@ 27.055 MHz: Ad Astra; To Lord Byron

You heard him sing, first, in the Trinity

chapel.  When the song was over and done,

Love for him entered your heart, eagerly

devout to that cute choirboy, John Edleston.


Cute did I say?  Lovely as Marlowe meant

(though censored by haughty haters' rages---

the gutless, whose souls are incontinent;

stymied by a Poet's precious pages).


Shoeless and shirtless, in trousers well-pressed;

his slender feet sheathed in socks of fawn-gray

beauty like his is always well expressed

in poems on which imaginations play.


In Heaven now, above the summers' and winters' sun,

is (as he was, but more) John Edleston.


Starward

[*/+/^]

Author's Notes/Comments: 

For those readers who read between, around, and through the lines, the last two lines of this poem are meant to be modified by the ninth.
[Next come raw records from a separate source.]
(** [configureVideoStream] returns [true] only with a stream URL that is
    either empty or [rtsp://host:port/alias] for the non-empty alias of an
    RTSP-enabled channel of the camera named Low, Medium or High; it then
    has set the snapshot URL of that camera and marked the video as
    configured. *)
Theorem configureVideoStream_url (nvr : Camera.Nvr) (displayName : string)
    (context : option Camera.ProtectCameraConfig) (this this' : Camera.ProtectCamera) :
  Camera.configureVideoStream nvr displayName context this = (Returned true, this') →
  ∃ c camera chans,
    context = Some c
    ∧ camera = default c (Camera.enableRtsp nvr c)
    ∧ Camera.channels camera = Some chans
    ∧ Camera.isVideoConfigured this' = true
    ∧ Camera.snapshotUrl this' =
        Some (Camera.camerasUrl nvr +:+ "/" +:+ Camera.cam_id camera +:+ "/snapshot")
    ∧ (Camera.cameraUrl this' = Some ""
       ∨ ∃ ch, ch ∈ chans
           ∧ Camera.isRtspEnabled ch = true
           ∧ Camera.rtspAlias ch ≠ ""
           ∧ In (Camera.ch_name ch) ["Low"; "Medium"; "High"]
           ∧ Camera.cameraUrl this' =
               Some ("rtsp://" +:+ Camera.nvrHost nvr +:+ ":"
                       +:+ Js.num (Camera.rtspPort nvr) +:+ "/" +:+ Camera.rtspAlias ch)).
Proof.
  unfold Camera.configureVideoStream.
  destruct context as [c|]; [| discriminate].
  destruct (Camera.channels c) as [own|]; [| discriminate].
  cbn zeta.
  destruct (Camera.channels (default c (Camera.enableRtsp nvr c))) as [chans|] eqn:Hch;
    [| discriminate].
  intros [= <-]. exists c, (default c (Camera.enableRtsp nvr c)), chans.
  cbn [Camera.isVideoConfigured Camera.snapshotUrl Camera.cameraUrl].
  split; [reflexivity |]. split; [reflexivity |]. split; [exact Hch |].
  split; [reflexivity |]. split; [reflexivity |].
  destruct (Camera.foundChannel nvr _ chans) as [ch|] eqn:Hfound;
    cbn [fmap option_fmap option_map default];
    [| cbn [truthy negb snd]; left; reflexivity].
  destruct (foundChannel_sound _ _ _ _ Hfound) as (Hin & Hrtsp & Hname & _).
  destruct (Camera.rtspAlias ch) as [|a alias] eqn:Halias; cbn [truthy negb snd];
    [left; reflexivity | right].
  exists ch. rewrite Halias.
  split; [by apply list_elem_of_In |]. repeat split; try assumption. discriminate.
Qed.

Lemma configureVideoStream_url_witness :
  ∃ this',
    Camera.configureVideoStream Camera.nvr0 "Front" (Some Camera.g3flex) Camera.fresh
      = (Returned true, this')
    ∧ Camera.cameraUrl this' = Some "rtsp://10.0.0.1:7447/aaaa".
Proof.
  eexists. split; [vm_compute; reflexivity |].
  destruct (configureVideoStream_url Camera.nvr0 "Front" (Some Camera.g3flex)
              Camera.fresh _ eq_refl) as (c & camera & chans & _).
  vm_compute. reflexivity.
Defined.

(** A [StreamOnly] option is not a preference but a filter: when the
    forced quality has no RTSP-enabled channel on the camera the method
    works with (the one [enableRtsp] answered with, or the accessory's own
    when it answered with none), the camera ends with an empty stream URL,
    whatever other channels are enabled, and the first configuration logs
    that no stream is configured. *)
Theorem streamOnly_has_no_fallback (nvr : Camera.Nvr) (displayName : string)
    (c : Camera.ProtectCameraConfig) (own chans : list Camera.Channel)
    (this : Camera.ProtectCamera) :
  let camera := default c (Camera.enableRtsp nvr c) in
  Camera.channels c = Some own →
  Camera.channels camera = Some chans →
  Camera.forceQuality nvr camera ≠ "" →
  (∀ ch, ch ∈ chans → Camera.isRtspEnabled ch = true →
         Camera.ch_name ch ≠ Camera.forceQuality nvr camera) →
  ∃ this',
    Camera.configureVideoStream nvr displayName (Some c) this = (Returned true, this')
    ∧ Camera.cameraUrl this' = Some ""
    ∧ (Camera.isVideoConfigured this = false →
       Camera.logged this'
       = (Camera.logged this ++ [Camera.noStreamLine nvr displayName camera])%list).
Proof.
  intros camera Hown Hch Hforce Hnone. subst camera.
  unfold Camera.configureVideoStream. rewrite Hown. cbn zeta. rewrite Hch.
  unfold Camera.foundChannel.
  destruct (Camera.forceQuality nvr _) as [|a q] eqn:Hq; [done |]. cbn [truthy].
  rewrite find_no_match.
  - cbn [fmap option_fmap option_map default truthy negb fst snd].
    eexists. split; [reflexivity |].
    cbn [Camera.cameraUrl Camera.logged]. split; [reflexivity |].
    intros ->. reflexivity.
  - intros ch Hin. unfold Camera.forcedChannel.
    destruct (Camera.isRtspEnabled ch) eqn:Hen; [| reflexivity].
    cbn [andb]. apply String.eqb_neq. by apply Hnone.
Qed.

Lemma streamOnly_has_no_fallback_witness :
  ∃ this',
    Camera.configureVideoStream Camera.nvr_low_updating "Front"
      (Some Camera.g3flex_stale) Camera.fresh
      = (Returned true, this')
    ∧ Camera.cameraUrl this' = Some ""
    ∧ length (Camera.logged this') = 1%nat.
Proof.
  destruct (streamOnly_has_no_fallback Camera.nvr_low_updating "Front"
              Camera.g3flex_stale
              [{| Camera.ch_name := "High"; Camera.isRtspEnabled := false;
                  Camera.rtspAlias := "" |}]
              [Camera.high; Camera.medium; Camera.low] Camera.fresh)
    as (this' & Hrun & Hurl & Hlog); [reflexivity | reflexivity | discriminate | |].
  - intros ch Hin Hen.
    apply list_elem_of_In in Hin.
    destruct Hin as [<- | [<- | [<- | []]]]; discriminate.
  - exists this'. split; [exact Hrun |]. split; [exact Hurl |].
    by rewrite (Hlog eq_refl).
Defined.

(** Without a [StreamOnly] option, a G4 Pro or G4 Bullet gets its Medium
    channel when it has an RTSP-enabled one and [Stream.Medium] is enabled,
    even if a High channel is enabled too, and any other camera gets its High
    channel under the same conditions on High. *)
Theorem channel_priority (nvr : Camera.Nvr) (camera : Camera.ProtectCameraConfig)
    (chans : list Camera.Channel) (ch : Camera.Channel) :
  Camera.forceQuality nvr camera = "" →
  let preferred :=
    if String.eqb (Camera.cam_type camera) "UVC G4 Pro"
       || String.eqb (Camera.cam_type camera) "UVC G4 Bullet"
    then "Medium" else "High" in
  Camera.optionEnabled nvr camera ("Stream." +:+ preferred) None = true →
  ch ∈ chans →
  Camera.isRtspEnabled ch = true →
  Camera.ch_name ch = preferred →
  ∃ chosen, Camera.foundChannel nvr camera chans = Some chosen
    ∧ Camera.ch_name chosen = preferred
    ∧ Camera.isRtspEnabled chosen = true.
Proof.
  intros Hforce preferred Hopt Hin Hen Hname.
  unfold Camera.foundChannel. rewrite Hforce. cbn [truthy].
  assert (Hfirst : ∃ rest, Camera.channelPriority camera = preferred :: rest).
  { unfold Camera.channelPriority. subst preferred.
    destruct (_ || _); by eexists. }
  destruct Hfirst as [rest ->]. cbn [Camera.firstByPriority].
  destruct (List.find (Camera.preferredChannel nvr camera preferred) chans)
    as [chosen|] eqn:Hfind.
  - exists chosen. split; [reflexivity |].
    apply find_some in Hfind as [_ Hok]. unfold Camera.preferredChannel in Hok.
    apply andb_prop in Hok as [Hok Hn]. apply andb_prop in Hok as [Hr _].
    split; [by apply String.eqb_eq | exact Hr].
  - exfalso. apply list_elem_of_In in Hin.
    pose proof (find_none _ _ Hfind ch Hin) as Hno.
    unfold Camera.preferredChannel in Hno.
    rewrite Hen, Hopt, Hname, String.eqb_refl in Hno. discriminate Hno.
Qed.

Lemma channel_priority_witness :
  Camera.foundChannel Camera.nvr0 Camera.g4pro [Camera.high; Camera.medium; Camera.low]
    = Some Camera.medium
  ∧ Camera.foundChannel Camera.nvr0 Camera.g3flex [Camera.high; Camera.medium; Camera.low]
    = Some Camera.high.
Proof.
  assert (Hmedium : Camera.medium ∈ [Camera.high; Camera.medium; Camera.low])
    by (apply list_elem_of_In; cbn; tauto).
  assert (Hhigh : Camera.high ∈ [Camera.high; Camera.medium; Camera.low])
    by (apply list_elem_of_In; cbn; tauto).
  split.
  - pose proof (channel_priority Camera.nvr0 Camera.g4pro
                  [Camera.high; Camera.medium; Camera.low] Camera.medium eq_refl) as H.
    cbn zeta in H.
    destruct (H eq_refl Hmedium eq_refl eq_refl) as (chosen & Hfound & _).
    vm_compute. reflexivity.
  - pose proof (channel_priority Camera.nvr0 Camera.g3flex
                  [Camera.high; Camera.medium; Camera.low] Camera.high eq_refl) as H.
    cbn zeta in H.
    destruct (H eq_refl Hhigh eq_refl eq_refl) as (chosen & Hfound & _).
    vm_compute. reflexivity.
Defined.

(** A camera has one streaming delegate at most: [configureVideoStream]
    constructs one the first time it returns [true] and never again, and a
    call that returns [false] or throws changes nothing. *)
Theorem configureVideoStream_one_delegate (nvr : Camera.Nvr) (displayName : string)
    (context context' : option Camera.ProtectCameraConfig)
    (this : Camera.ProtectCamera) :
  let first := Camera.configureVideoStream nvr displayName context this in
  let second := Camera.configureVideoStream nvr displayName context' first.2 in
  (first.1 ≠ Returned true → first.2 = this)
  ∧ (first.1 = Returned true →
     Camera.isVideoConfigured first.2 = true
     ∧ Camera.delegates first.2 =
         (if Camera.isVideoConfigured this then Camera.delegates this
          else S (Camera.delegates this))
     ∧ Camera.delegates second.2 = Camera.delegates first.2).
Proof.
  cbn zeta. split.
  - unfold Camera.configureVideoStream.
    repeat match goal with
           | |- context [match ?x with _ => _ end] =>
               match type of x with
               | option _ => destruct x
               end
           end; cbn [fst snd]; try reflexivity; intros H; by destruct H.
  - intros Hfirst.
    assert (Hconf : Camera.isVideoConfigured
                      (Camera.configureVideoStream nvr displayName context this).2 = true
                    ∧ Camera.delegates
                        (Camera.configureVideoStream nvr displayName context this).2 =
                      (if Camera.isVideoConfigured this then Camera.delegates this
                       else S (Camera.delegates this))).
    { revert Hfirst. unfold Camera.configureVideoStream.
      destruct context as [c|]; [| discriminate].
      destruct (Camera.channels c); [| discriminate]. cbn zeta.
      destruct (Camera.channels (default c (Camera.enableRtsp nvr c)));
        [| discriminate].
      intros _. split; reflexivity. }
    destruct Hconf as [Hconf Hdel]. split; [exact Hconf |]. split; [exact Hdel |].
    set (t1 := (Camera.configureVideoStream nvr displayName context this).2) in *.
    unfold Camera.configureVideoStream.
    destruct context' as [c'|]; [| reflexivity].
    destruct (Camera.channels c'); [| reflexivity]. cbn zeta.
    destruct (Camera.channels (default c' (Camera.enableRtsp nvr c')));
      [| reflexivity].
    cbn [snd Camera.delegates]. by rewrite Hconf.
Qed.
(** X20. Training a copy never changes the source, and training the source
    never changes the copy: after [Copy], whatever [Train] is called with
    on one of the two networks, and whether it returns or panics, the other
    holds the matrices it held. *)
Theorem Train_on_a_copy_leaves_the_source
  (w : world) (n : Network) (L : list (Dense * Dense)) :
  network_in w n L ->
  returns (Copy n) w (fun m w' =>
    forall inputs expected epochs,
      network_values (snd (Train m inputs expected epochs w')) n = Some L /\
      network_values (snd (Train n inputs expected epochs w')) m = Some L).
Proof.
  intros Hnet.
  eapply returns_mono; [exact (Copy_returns w n L Hnet) |].
  intros m w' (an & Hn & Hlt & Hm & Hlen & _ & _ & _ & _ & _ & _ & Hnetn & Hnetm).
  intros inputs expected epochs. split.
  - apply (network_values_only_array w' _ n (length (arrays w)) an L
             (keeps_Train _ m inputs expected epochs Hm w') Hn ltac:(lia) (proj1 Hnetn)).
  - apply (network_values_only_array w' _ m an (length (arrays w)) L
             (keeps_Train _ n inputs expected epochs Hn w') Hm ltac:(lia) (proj1 Hnetm)).
Qed.

Lemma Train_on_a_copy_leaves_the_source_witness :
  returns (Copy xor_net) xor_world (fun m w' =>
    forall inputs expected epochs,
      network_values (snd (Train m inputs expected epochs w')) xor_net = Some xor_values /\
      network_values (snd (Train xor_net inputs expected epochs w')) m = Some xor_values).
Proof.
  apply (Train_on_a_copy_leaves_the_source xor_world xor_net xor_values).
  exact xor_network_in.
Defined.

(* ================================================================= *)
(** ** Further properties of [Perturb] *)




Lemma within_refl s A : (0 <= s)%R -> within s A A.
Proof.
  intros Hs. split; [reflexivity | split; [reflexivity |]].
  intros r c _ _. replace (at_ A r c - at_ A r c)%R with 0%R by ring. lra.
Qed.




(* ================================================================= *)
(** ** Further properties of [Save] and [Load] *)

(** X22. When the file cannot be created [Save] returns the error of
    [os.Create] and has done nothing: no file, no matrix and no layer is
    changed. *)
Theorem Save_reports_creation_failure (n : Network) (filename : string) (w : world) :
  lookup filename (files w) = Some Unwritable ->
  Save n filename w = (Ok (Some ErrCreate), w).
Proof.
  intros Hfile. unfold Save, bind, os_Create. rewrite Hfile. reflexivity.
Qed.

Lemma Save_reports_creation_failure_witness :
  Save xor_net "net.zip"
       (mkWorld [] [] (fun _ => 0%R) [("net.zip"%string, Unwritable)] [])
  = (Ok (Some ErrCreate),
     mkWorld [] [] (fun _ => 0%R) [("net.zip"%string, Unwritable)] []).
Proof.
  apply (Save_reports_creation_failure xor_net "net.zip"
           (mkWorld [] [] (fun _ => 0%R) [("net.zip"%string, Unwritable)] [])).
  reflexivity.
Defined.





(** X25. [Load] returns the zero network and an error, and changes nothing,
    when there is no archive under the file name (no file, a file that is
    not an archive, one not yet closed), and when the metadata entry of the
    archive is not a JSON document. *)
Theorem Load_reports_unreadable_archive (w : world) (filename : string) :
  ((forall z, lookup filename (files w) <> Some (ZipFile z)) ->
   Load filename w = (Ok (zero_Network, Some ErrOpenArchive), w)) /\
  (forall z, lookup filename (files w) = Some (ZipFile z) ->
     (forall opts, lookup "meta.json"%string z <> Some (Json opts)) ->
     lookup "meta.json"%string z <> None ->
     Load filename w = (Ok (zero_Network, Some ErrSyntax), w)).
Proof.
  split.
  - intros Hnone. unfold Load, bind, zip_OpenReader.
    destruct (lookup filename (files w)) as [[z | |] |]; try reflexivity.
    exfalso. exact (Hnone z eq_refl).
  - intros z Hfile Hmeta Hsome. unfold Load, bind, zip_OpenReader. rewrite Hfile.
    unfold zip_Open.
    destruct (lookup "meta.json"%string z) as [[opts | d |] |]; try reflexivity.
    + exfalso. exact (Hmeta opts eq_refl).
    + congruence.
Qed.

(** A computation that cannot end without an error. *)
Lemma bind_never_loads {A} (c : M A) (k : A -> M (option error)) w :
  (forall a w', fst (k a w') <> Ok None) -> fst (bind c k w) <> Ok None.
Proof.
  intros Hk. unfold bind. destruct (c w) as [[a | e] w']; [apply Hk | discriminate].
Qed.

Lemma index_in_range {A} (l : list A) k (w : world) a w' :
  index l k w = (Ok a, w') -> 0 <= k < len l.
Proof.
  unfold index. destruct ((k <? 0) || (len l <=? k)) eqn:E; [discriminate |].
  intros _. apply orb_false_iff in E. destruct E as (E1 & E2).
  apply Z.ltb_ge in E1. apply Z.leb_gt in E2. lia.
Qed.

(** The loop of [Load] on a path list that ends before the layers do. *)
Lemma Load_layers_short count : forall j n opts z w,
  (j <= length (WPaths opts) < j + count)%nat \/
  (j <= length (BPaths opts) < j + count)%nat ->
  fst (Load_layers count (Z.of_nat j) n opts z w) <> Ok None.
Proof.
  induction count as [| count IH]; intros j n opts z w Hshort; [lia |].
  cbn [Load_layers]. unfold bind at 1.
  destruct (index (WPaths opts) (Z.of_nat j) w) as [[wpath | e] w1] eqn:Hw;
    [| discriminate].
  apply index_in_range in Hw. unfold len in Hw.
  destruct (zip_Open z wpath) as [bytes | e]; [| discriminate].
  do 5 (apply bind_never_loads; intros ? ?).
  apply bind_never_loads. intros [e |] w2; [discriminate |].
  unfold bind at 1.
  destruct (index (BPaths opts) (Z.of_nat j) w2) as [[bpath | e] w3] eqn:Hb;
    [| discriminate].
  apply index_in_range in Hb. unfold len in Hb.
  destruct (zip_Open z bpath) as [bytes' | e]; [| discriminate].
  do 5 (apply bind_never_loads; intros ? ?).
  apply bind_never_loads. intros [e |] w4; [discriminate |].
  replace (Z.of_nat j + 1) with (Z.of_nat (S j)) by lia.
  apply IH. lia.
Qed.

(** X26. Metadata that names fewer weight paths, or fewer bias paths, than
    the network has layers never loads: [Load] returns an error for an
    earlier entry or panics with an index out of range on the path list,
    and so never returns a network without an error. *)
Theorem Load_needs_a_path_for_every_layer
  (w : world) (filename : string) (z : archive) (opts : NetworkOptions) (n : Network) :
  lookup filename (files w) = Some (ZipFile z) ->
  lookup "meta.json"%string z = Some (Json opts) ->
  optH opts <> [] -> 0 < optI opts -> 0 < optO opts ->
  Forall (fun s => 0 < s) (optH opts) ->
  (length (WPaths opts) <= length (optH opts))%nat \/
  (length (BPaths opts) <= length (optH opts))%nat ->
  fst (Load filename w) <> Ok (n, None).
Proof.
  intros Hfile Hmeta Hne Hin Hout Hpos Hshort.
  unfold Load, bind at 1, zip_OpenReader. rewrite Hfile.
  unfold zip_Open. rewrite Hmeta. cbn [json_Unmarshal].
  destruct (NewNetwork_returns w (optI opts) (optO opts) (optH opts) (Learn opts)
              Hne Hin Hout Hpos) as (m & w1 & Hnew & Hm & _).
  rewrite (bind_Ok _ _ _ _ _ Hnew).
  pose proof (Load_layers_short (Z.to_nat (h m)) O m opts z w1) as Hloop.
  rewrite Hm in Hloop. cbn [h] in Hloop.
  replace (Z.to_nat (len (optH opts) + 1)) with (S (length (optH opts))) in Hloop
    by (unfold len; lia).
  specialize (Hloop ltac:(lia)).
  rewrite Hm. cbn [h].
  replace (Z.to_nat (len (optH opts) + 1)) with (S (length (optH opts)))
    by (unfold len; lia).
  change (Z.of_nat 0) with 0 in Hloop.
  unfold bind.
  destruct (Load_layers (S (length (optH opts))) 0 _ opts z w1) as [[[e |] | e] w2];
    simpl in *; congruence.
Qed.

Lemma Load_needs_a_path_for_every_layer_witness :
  fst (Load "net.zip"
         (mkWorld [] [] (fun _ => 0%R)
            [("net.zip"%string,
              ZipFile [("meta.json"%string, Json (mkOptions 2 1 [2] (1 / 10) [] []))])] []))
  <> Ok (xor_net, None).
Proof.
  apply (Load_needs_a_path_for_every_layer _ "net.zip"
           [("meta.json"%string, Json (mkOptions 2 1 [2] (1 / 10) [] []))]
           (mkOptions 2 1 [2] (1 / 10) [] []) xor_net).
  - reflexivity.
  - reflexivity.
  - discriminate.
  - simpl. lia.
  - simpl. lia.
  - repeat constructor.
  - left. simpl. lia.
Defined.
I have rarely written a Shakesperian sonnet.  This poem, about the beautiful John Edleston (1790-1811), beloved of Lord Byron, came together, somewhat, by itself.  I just happened to be at the right place and time to transcribe it. 


The reference to Christopher Marlowe alludes to his play, Edward II, I:i, and its phrase "Sometime a lovely boy . . ."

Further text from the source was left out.